= Problem description =
Given the listing below, write out exactly the lines starting with the line that has "destruct (Subscriber.initialFetch sb" and going on through the line that has "- destruct fl as [pending|]; [|done]. destruct", both kept.

= Supplied data =
__________________________________________________

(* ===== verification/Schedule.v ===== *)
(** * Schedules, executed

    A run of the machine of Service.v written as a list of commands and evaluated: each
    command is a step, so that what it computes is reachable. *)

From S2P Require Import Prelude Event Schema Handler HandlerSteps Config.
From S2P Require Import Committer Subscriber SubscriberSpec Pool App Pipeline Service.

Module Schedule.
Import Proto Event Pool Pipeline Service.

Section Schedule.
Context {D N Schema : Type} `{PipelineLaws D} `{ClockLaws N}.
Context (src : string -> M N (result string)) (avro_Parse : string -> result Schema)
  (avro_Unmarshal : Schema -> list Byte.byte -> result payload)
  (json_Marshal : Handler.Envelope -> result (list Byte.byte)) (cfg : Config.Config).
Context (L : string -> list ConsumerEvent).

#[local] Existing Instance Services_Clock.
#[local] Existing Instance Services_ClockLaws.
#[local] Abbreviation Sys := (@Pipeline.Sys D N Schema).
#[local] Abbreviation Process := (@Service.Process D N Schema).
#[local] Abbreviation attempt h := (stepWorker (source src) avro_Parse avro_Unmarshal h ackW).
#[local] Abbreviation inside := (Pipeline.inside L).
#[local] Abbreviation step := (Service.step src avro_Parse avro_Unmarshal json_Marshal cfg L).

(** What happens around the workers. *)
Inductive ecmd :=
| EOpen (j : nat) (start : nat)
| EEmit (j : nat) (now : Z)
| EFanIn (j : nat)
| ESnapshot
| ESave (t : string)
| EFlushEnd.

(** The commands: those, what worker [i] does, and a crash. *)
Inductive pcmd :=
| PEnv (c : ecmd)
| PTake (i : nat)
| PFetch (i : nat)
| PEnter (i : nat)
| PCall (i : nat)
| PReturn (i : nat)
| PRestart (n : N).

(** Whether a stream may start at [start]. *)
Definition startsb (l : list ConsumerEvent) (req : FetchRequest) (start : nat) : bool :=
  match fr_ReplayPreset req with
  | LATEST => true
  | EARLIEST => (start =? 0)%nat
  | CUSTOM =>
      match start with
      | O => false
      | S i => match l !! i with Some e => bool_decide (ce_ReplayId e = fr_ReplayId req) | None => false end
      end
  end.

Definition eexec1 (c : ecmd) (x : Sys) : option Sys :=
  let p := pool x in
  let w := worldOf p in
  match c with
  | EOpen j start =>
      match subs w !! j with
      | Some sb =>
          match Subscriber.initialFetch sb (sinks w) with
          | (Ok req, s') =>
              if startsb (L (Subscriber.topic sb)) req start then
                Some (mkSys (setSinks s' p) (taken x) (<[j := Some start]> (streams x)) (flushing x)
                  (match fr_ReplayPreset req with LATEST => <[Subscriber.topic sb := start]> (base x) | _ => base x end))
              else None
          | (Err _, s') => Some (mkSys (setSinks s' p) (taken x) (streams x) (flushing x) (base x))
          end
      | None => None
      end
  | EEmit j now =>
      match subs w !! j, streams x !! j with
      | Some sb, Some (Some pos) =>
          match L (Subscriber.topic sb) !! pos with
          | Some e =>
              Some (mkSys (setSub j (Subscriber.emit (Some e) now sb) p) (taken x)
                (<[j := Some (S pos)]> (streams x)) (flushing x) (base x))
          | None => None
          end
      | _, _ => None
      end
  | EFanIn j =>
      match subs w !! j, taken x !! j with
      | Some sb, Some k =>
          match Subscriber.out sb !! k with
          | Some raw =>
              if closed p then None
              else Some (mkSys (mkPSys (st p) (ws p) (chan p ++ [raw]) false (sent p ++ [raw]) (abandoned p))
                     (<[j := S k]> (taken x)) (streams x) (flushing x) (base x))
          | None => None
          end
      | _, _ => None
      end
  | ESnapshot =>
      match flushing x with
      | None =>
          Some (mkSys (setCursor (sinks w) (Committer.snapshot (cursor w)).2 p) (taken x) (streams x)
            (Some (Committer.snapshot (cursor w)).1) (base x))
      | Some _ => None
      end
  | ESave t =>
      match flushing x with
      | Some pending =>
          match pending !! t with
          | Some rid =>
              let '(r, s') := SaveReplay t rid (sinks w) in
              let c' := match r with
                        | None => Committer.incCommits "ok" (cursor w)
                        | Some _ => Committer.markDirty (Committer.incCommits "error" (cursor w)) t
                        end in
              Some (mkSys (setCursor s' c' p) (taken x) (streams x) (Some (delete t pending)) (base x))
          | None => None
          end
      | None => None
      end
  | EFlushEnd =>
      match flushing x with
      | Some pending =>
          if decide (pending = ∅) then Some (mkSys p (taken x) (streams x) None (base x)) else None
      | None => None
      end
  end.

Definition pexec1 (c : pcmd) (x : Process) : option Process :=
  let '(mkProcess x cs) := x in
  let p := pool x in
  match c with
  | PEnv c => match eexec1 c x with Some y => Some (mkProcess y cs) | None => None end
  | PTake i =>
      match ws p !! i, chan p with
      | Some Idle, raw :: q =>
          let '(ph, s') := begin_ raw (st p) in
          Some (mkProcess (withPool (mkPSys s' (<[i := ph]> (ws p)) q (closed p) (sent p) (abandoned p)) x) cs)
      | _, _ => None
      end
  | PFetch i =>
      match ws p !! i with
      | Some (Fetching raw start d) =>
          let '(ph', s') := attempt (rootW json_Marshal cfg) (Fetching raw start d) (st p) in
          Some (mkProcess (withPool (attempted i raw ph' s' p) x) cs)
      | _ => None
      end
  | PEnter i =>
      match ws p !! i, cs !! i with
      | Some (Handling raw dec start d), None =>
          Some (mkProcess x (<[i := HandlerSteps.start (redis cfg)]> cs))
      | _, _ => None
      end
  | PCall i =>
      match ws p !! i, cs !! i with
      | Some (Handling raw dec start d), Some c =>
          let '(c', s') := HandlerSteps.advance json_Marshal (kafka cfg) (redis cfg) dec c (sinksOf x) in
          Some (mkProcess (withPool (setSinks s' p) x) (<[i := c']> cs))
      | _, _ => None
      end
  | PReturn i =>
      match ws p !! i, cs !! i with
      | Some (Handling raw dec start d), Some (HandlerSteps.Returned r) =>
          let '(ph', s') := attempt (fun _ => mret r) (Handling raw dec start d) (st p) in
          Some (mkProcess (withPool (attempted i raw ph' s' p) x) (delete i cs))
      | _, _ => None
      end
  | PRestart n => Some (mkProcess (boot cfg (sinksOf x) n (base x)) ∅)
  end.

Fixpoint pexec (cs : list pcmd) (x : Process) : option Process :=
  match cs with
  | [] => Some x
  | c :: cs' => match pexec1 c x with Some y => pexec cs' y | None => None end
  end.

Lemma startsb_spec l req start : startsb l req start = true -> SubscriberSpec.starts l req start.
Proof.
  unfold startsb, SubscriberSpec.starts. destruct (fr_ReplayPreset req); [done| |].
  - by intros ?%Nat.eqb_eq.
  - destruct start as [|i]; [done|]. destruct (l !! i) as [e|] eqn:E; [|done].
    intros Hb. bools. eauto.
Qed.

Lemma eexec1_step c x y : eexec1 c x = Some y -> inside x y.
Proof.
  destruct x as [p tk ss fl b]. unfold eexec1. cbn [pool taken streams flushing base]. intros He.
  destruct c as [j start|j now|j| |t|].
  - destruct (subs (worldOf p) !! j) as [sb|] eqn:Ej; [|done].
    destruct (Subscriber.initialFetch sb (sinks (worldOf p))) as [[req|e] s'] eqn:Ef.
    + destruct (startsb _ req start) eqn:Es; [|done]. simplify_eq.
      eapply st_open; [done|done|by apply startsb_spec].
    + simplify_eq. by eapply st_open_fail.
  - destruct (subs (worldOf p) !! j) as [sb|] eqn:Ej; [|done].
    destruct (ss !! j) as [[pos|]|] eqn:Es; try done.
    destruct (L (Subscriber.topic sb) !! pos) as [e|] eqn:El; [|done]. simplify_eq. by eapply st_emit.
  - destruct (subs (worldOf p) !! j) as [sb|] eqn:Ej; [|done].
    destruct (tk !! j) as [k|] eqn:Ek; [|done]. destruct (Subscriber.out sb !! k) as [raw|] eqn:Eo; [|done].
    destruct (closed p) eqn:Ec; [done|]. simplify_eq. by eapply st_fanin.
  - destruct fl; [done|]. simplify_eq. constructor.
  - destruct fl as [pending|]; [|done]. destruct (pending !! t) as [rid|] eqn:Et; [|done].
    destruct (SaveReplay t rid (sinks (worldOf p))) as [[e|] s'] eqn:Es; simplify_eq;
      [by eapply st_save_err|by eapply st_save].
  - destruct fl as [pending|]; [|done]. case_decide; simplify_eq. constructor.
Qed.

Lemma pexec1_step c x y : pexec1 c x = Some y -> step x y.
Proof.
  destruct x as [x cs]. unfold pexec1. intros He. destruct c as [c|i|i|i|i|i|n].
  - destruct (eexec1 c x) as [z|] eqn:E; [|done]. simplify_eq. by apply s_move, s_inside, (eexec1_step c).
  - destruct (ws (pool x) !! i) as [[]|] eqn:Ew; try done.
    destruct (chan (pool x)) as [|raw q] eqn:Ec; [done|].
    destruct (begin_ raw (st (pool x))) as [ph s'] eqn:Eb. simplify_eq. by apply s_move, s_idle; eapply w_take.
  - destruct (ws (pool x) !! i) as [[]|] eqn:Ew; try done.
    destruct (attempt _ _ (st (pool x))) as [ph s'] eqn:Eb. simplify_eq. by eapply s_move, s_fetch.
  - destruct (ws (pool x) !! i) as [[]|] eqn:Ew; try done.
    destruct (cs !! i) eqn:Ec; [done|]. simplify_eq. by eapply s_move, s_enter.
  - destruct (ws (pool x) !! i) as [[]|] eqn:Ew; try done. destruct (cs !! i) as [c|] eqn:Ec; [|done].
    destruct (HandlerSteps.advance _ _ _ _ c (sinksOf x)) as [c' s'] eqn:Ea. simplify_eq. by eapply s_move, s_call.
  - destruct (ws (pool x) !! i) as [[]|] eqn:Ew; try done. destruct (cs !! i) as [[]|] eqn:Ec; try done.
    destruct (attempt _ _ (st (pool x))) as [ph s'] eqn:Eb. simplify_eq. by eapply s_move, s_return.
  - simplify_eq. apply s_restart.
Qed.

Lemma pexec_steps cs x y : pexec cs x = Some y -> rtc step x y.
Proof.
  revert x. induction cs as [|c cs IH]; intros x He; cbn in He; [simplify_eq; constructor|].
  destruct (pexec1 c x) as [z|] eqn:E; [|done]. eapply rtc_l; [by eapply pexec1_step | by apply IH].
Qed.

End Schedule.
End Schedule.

__________________________________________________

= Result of the exercise =
    destruct (Subscriber.initialFetch sb (sinks (worldOf p))) as [[req|e] s'] eqn:Ef.
    + destruct (startsb _ req start) eqn:Es; [|done]. simplify_eq.
      eapply st_open; [done|done|by apply startsb_spec].
    + simplify_eq. by eapply st_open_fail.
  - destruct (subs (worldOf p) !! j) as [sb|] eqn:Ej; [|done].
    destruct (ss !! j) as [[pos|]|] eqn:Es; try done.
    destruct (L (Subscriber.topic sb) !! pos) as [e|] eqn:El; [|done]. simplify_eq. by eapply st_emit.
  - destruct (subs (worldOf p) !! j) as [sb|] eqn:Ej; [|done].
    destruct (tk !! j) as [k|] eqn:Ek; [|done]. destruct (Subscriber.out sb !! k) as [raw|] eqn:Eo; [|done].
    destruct (closed p) eqn:Ec; [done|]. simplify_eq. by eapply st_fanin.
  - destruct fl; [done|]. simplify_eq. constructor.
  - destruct fl as [pending|]; [|done]. destruct (pending !! t) as [rid|] eqn:Et; [|done].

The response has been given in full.